[Saved entries]
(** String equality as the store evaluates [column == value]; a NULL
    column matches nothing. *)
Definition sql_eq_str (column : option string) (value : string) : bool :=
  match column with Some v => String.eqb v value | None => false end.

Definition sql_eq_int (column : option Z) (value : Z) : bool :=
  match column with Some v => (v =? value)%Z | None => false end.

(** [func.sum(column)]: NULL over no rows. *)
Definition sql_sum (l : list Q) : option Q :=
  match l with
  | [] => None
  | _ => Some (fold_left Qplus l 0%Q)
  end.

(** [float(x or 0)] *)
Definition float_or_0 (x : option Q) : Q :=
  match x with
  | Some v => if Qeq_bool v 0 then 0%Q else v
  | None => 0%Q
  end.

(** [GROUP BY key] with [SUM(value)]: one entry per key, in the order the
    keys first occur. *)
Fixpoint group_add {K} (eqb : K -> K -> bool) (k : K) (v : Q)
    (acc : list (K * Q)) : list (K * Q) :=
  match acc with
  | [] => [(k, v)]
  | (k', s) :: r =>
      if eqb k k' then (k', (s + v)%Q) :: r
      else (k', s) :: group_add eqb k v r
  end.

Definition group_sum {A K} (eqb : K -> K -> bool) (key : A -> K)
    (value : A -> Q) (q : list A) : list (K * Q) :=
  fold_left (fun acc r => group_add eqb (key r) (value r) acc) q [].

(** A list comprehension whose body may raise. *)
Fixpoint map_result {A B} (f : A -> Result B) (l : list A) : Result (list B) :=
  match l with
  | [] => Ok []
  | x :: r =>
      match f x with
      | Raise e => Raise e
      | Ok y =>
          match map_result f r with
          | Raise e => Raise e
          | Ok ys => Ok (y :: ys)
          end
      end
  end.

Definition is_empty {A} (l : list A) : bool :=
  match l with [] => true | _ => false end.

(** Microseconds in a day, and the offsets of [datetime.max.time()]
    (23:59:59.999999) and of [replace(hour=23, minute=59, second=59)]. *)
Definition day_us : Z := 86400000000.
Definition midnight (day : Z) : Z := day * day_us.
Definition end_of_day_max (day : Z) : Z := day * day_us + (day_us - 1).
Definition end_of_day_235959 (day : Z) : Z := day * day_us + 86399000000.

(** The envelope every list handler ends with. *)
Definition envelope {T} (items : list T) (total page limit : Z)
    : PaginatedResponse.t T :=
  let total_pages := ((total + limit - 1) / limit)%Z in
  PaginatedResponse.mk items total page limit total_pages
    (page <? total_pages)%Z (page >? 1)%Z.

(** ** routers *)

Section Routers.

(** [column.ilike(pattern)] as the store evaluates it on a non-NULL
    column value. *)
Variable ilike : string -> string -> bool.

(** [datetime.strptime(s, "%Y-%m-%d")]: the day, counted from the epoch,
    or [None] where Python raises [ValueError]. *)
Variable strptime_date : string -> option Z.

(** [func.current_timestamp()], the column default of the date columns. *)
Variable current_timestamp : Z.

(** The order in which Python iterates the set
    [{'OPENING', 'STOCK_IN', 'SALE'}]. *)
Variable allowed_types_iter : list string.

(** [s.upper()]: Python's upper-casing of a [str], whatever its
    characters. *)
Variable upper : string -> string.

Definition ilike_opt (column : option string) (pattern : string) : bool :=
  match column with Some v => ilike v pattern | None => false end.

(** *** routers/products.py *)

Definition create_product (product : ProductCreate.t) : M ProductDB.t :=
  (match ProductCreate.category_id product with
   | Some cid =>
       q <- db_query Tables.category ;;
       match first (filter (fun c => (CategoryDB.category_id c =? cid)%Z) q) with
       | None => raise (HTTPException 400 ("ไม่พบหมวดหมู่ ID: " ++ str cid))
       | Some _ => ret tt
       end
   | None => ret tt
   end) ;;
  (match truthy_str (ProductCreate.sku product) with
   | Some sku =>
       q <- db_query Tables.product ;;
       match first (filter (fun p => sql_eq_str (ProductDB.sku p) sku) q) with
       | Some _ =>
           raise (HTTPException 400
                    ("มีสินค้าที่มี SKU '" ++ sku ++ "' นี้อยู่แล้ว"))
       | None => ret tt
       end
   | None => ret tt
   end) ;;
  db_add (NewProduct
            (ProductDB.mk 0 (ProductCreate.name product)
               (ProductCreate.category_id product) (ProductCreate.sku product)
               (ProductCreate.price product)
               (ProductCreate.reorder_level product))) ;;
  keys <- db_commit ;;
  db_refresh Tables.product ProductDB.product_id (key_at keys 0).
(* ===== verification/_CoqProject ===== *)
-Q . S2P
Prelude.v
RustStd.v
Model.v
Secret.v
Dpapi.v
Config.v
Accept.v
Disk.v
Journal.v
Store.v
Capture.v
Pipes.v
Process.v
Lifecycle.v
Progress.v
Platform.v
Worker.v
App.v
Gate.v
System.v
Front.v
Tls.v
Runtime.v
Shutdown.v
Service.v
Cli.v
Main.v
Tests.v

What is expected:
When a line among the entries contains "PaginatedResponse", pull that line out.

Written response:
    : PaginatedResponse.t T :=
  PaginatedResponse.mk items total page limit total_pages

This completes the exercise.